Assignment: If a line in the data below contains "then", copy it.

[Collected data]
▬▬▬
(** Opening a file that is there. *)
Lemma serve_open_named nm k e flags st (dir := readsect (LOC_DIR k) (fs_disk (fst st))) : name_ok nm -> entry_at (fs_disk (fst st)) nm k e -> tables_ok st ->
  exists j i f s', serve (UOpen (nm ++ [NUL]) flags) st = Ret (Z.of_nat j, []) (s', <[j := Z.of_nat i]> (snd st)) /\ (j < length (snd st))%nat /\
    (i < length (fs_fs (fst st)))%nat /\ stream_of dir k e (if decide (flags = 2) then 0 else rd32 dir (ent_file_size e)) f /\
    fs_fs s' = <[i := f]> (fs_fs (fst st)) /\ fs_disk s' = fs_disk (fst st) /\ fs_bitmap s' = fs_bitmap (fst st).
Proof.
  intros Hnm Hen [Ht Hfree Hfcb Hbm]. destruct st as [s fcb]. cbn [fst snd] in *.
  assert (H : wp (fs_open_md (nm ++ [NUL]) flags) (fun i s' => 0 <= i /\ exists f, stream_of dir k e (if decide (flags = 2) then 0 else rd32 dir (ent_file_size e)) f /\
    fs_fs s' = <[Z.to_nat i := f]> (fs_fs s) /\ (Z.to_nat i < length (fs_fs s))%nat /\ fs_disk s' = fs_disk s /\ fs_bitmap s' = fs_bitmap s) (fun _ => False) s).
  { apply (wp_open_named nm k e); [done..|]. intros i f s' H1 H2 H3 H4 H5 H6. split; [done|]. by exists f. }
  unfold wp in H. destruct (fs_open_md (nm ++ [NUL]) flags s) as [i s'| |] eqn:E; [|done|done]. destruct H as (Hi & f & F1 & F2 & F3 & F4 & F5).
  destruct (serve_open_run _ _ _ _ _ _ E Hi Hfcb) as (j & Hj & Es). exists j, (Z.to_nat i), f, s'. rewrite Z2Nat.id by done. by split_and!.
Qed.

(** Opening for writing a file that is not. *)
Lemma serve_open_new nm k e j0 st : drive_ok (D := D) -> name_ok nm -> unnamed (fs_disk (fst st)) nm -> empty_slot (fs_disk (fst st)) k e ->
  first_free (fun j => disk_bit (fs_disk (fst st)) (LOC_INODE j)) (Z.to_nat SC_INODE) 0 = Some j0 -> tables_ok st ->
  exists j i f s', serve (UOpen (nm ++ [NUL]) FS_RWD) st = Ret (Z.of_nat j, []) (s', <[j := Z.of_nat i]> (snd st)) /\ (j < length (snd st))%nat /\
    (i < length (fs_fs (fst st)))%nat /\ stream_of (readsect (LOC_DIR k) (fs_disk s')) k e 0 f /\
    fs_fs s' = <[i := f]> (fs_fs (fst st)) /\ created (fs_disk (fst st)) nm k e j0 (fs_disk s') /\ length (fs_bitmap s') = BITMAP_BYTES.
Proof.
  intros Hd Hnm Hun Hsl Hj0 [Ht Hfree Hfcb Hbm]. destruct st as [s fcb]. cbn [fst snd] in *.
  assert (H : wp (fs_open_md (nm ++ [NUL]) FS_RWD) (fun i s' => 0 <= i /\ exists f, stream_of (readsect (LOC_DIR k) (fs_disk s')) k e 0 f /\
    fs_fs s' = <[Z.to_nat i := f]> (fs_fs s) /\ (Z.to_nat i < length (fs_fs s))%nat /\ created (fs_disk s) nm k e j0 (fs_disk s') /\
    length (fs_bitmap s') = BITMAP_BYTES) (fun _ => False) s).
  { apply (wp_open_new nm k e j0); [done|done|done|done|done|done|done|done|done|]. intros i f s' H1 H2 H3 H4 H5 H6. split; [done|]. by exists f. }
  unfold wp in H. destruct (fs_open_md (nm ++ [NUL]) FS_RWD s) as [i s'| |] eqn:E; [|done|done]. destruct H as (Hi & f & F1 & F2 & F3 & F4 & F5).
  destruct (serve_open_run _ _ _ _ _ _ E Hi Hfcb) as (j & Hj & Es). exists j, (Z.to_nat i), f, s'. rewrite Z2Nat.id by done. by split_and!.
Qed.

(** Entry [e] of directory sector [k] is where [nm] is, or where it will be. *)
Inductive place d (nm : list byte) (k : Z) (e : nat) : Prop :=
  | place_old : entry_at d nm k e -> 0 <= rd32 (readsect (LOC_DIR k) d) (ent_inode_offset e) < SC_INODE -> place d nm k e
  | place_new j : unnamed d nm -> empty_slot d k e -> first_free (fun j => disk_bit d (LOC_INODE j)) (Z.to_nat SC_INODE) 0 = Some j -> place d nm k e.

(** Either way the file is there, empty, once it is open. *)
Lemma serve_open_place nm k e st n : drive_ok (D := D) -> name_ok nm -> place (fs_disk (fst st)) nm k e -> tables_ok st -> has_free (fs_disk (fst st)) n ->
  exists j i f s', serve (UOpen (nm ++ [NUL]) FS_RWD) st = Ret (Z.of_nat j, []) (s', <[j := Z.of_nat i]> (snd st)) /\ (j < length (snd st))%nat /\
    (i < length (fs_fs (fst st)))%nat /\ stream_of (readsect (LOC_DIR k) (fs_disk s')) k e 0 f /\ fs_fs s' = <[i := f]> (fs_fs (fst st)) /\
    entry_at (fs_disk s') nm k e /\ 0 <= rd32 (readsect (LOC_DIR k) (fs_disk s')) (ent_inode_offset e) < SC_INODE /\
    has_free (fs_disk s') n /\ length (fs_bitmap s') = BITMAP_BYTES.
Proof.
  intros Hd Hnm [Hen Hi|j0 Hun Hsl Hj0] Htab Hfree.
  - destruct (serve_open_named nm k e FS_RWD st Hnm Hen Htab) as (j & i & f & s' & E & Hj & Hil & Hf & F1 & F2 & F3).
    rewrite decide_True in Hf by done. exists j, i, f, s'. rewrite F2, F3. split_and!; try done; try apply Hi. apply Htab.
  - destruct (serve_open_new nm k e j0 st Hd Hnm Hun Hsl Hj0 Htab) as (j & i & f & s' & E & Hj & Hil & Hf & F1 & F2 & F3).
    assert (Hjr : 0 <= j0 < SC_INODE) by (apply first_free_Some in Hj0; unfold SC_INODE in *; lia).
    destruct (created_entry_at _ _ _ _ _ _ Hd Hnm (es_k _ _ _ Hsl) (es_e _ _ _ Hsl) Hjr Hun F2) as (H1 & _ & H3).
    exists j, i, f, s'. rewrite H3. split_and!; try done; try apply Hjr. by apply (created_has_free _ _ _ _ _ _ n Hjr F2).
Qed.

Lemma serve_write j i f st buf len : snd st !! j = Some (Z.of_nat i) -> fs_fs (fst st) !! i = Some f -> write_pre (fs_disk (fst st)) f len ->
  length (fs_bitmap (fst st)) = BITMAP_BYTES -> len <= Z.of_nat (length buf) < 2 ^ 31 ->
  exists s', serve (UWrite (Z.of_nat j) buf len) st = Ret (len, []) (s', snd st) /\ FsWriteKr.written (fs_disk (fst st)) f (slice 0 (Z.to_nat len) buf) (fs_disk s') /\
    fs_fs s' = <[i := advanced f len]> (fs_fs (fst st)) /\ length (fs_bitmap s') = BITMAP_BYTES.
Proof.
  intros Hj Hi Hpre Hbm Hb. destruct st as [s fcb]. cbn [fst snd] in *.
  assert (H : wp (fs_write_md (Z.of_nat i) buf len) (fun r s' => r = len /\ FsWriteKr.written (fs_disk s) f (slice 0 (Z.to_nat len) buf) (fs_disk s') /\
    fs_fs s' = <[i := advanced f len]> (fs_fs s) /\ length (fs_bitmap s') = BITMAP_BYTES) (fun _ => False) s).
  { eapply (wp_fs_write (Z.of_nat i) f); [lia|by rewrite Nat2Z.id|done|done|done|]. intros s' H1 H2 H3. rewrite Nat2Z.id in H2. by split_and!. }
  unfold wp in H. destruct (fs_write_md (Z.of_nat i) buf len s) as [r s'| |] eqn:E; [|done|done]. destruct H as (-> & H1 & H2 & H3).
  exists s'. split; [|by split_and!]. cbn [serve]. rewrite (proj2 (Z.eqb_neq (Z.of_nat j) (-1))) by lia.
  assert (Ed : descriptor (Z.of_nat j) (s, fcb) = Ret (Z.of_nat i) (s, fcb)).
  { unfold descriptor, mbind, M_bind, get. rewrite (proj2 (Z.ltb_ge _ _)), Nat2Z.id by lia. cbn [snd]. by rewrite Hj. }
  rewrite (bind_Ret _ _ _ _ _ Ed).
  assert (E1 : on_files (fs_write_md (Z.of_nat i) buf len) (s, fcb) = Ret len (s', fcb)) by (unfold on_files, zoom; cbn [fst snd]; by rewrite E).
  by rewrite (bind_Ret _ _ _ _ _ E1).
Qed.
▬▬▬
Exercise answer:
    (i < length (fs_fs (fst st)))%nat /\ stream_of dir k e (if decide (flags = 2) then 0 else rd32 dir (ent_file_size e)) f /\
  assert (H : wp (fs_open_md (nm ++ [NUL]) flags) (fun i s' => 0 <= i /\ exists f, stream_of dir k e (if decide (flags = 2) then 0 else rd32 dir (ent_file_size e)) f /\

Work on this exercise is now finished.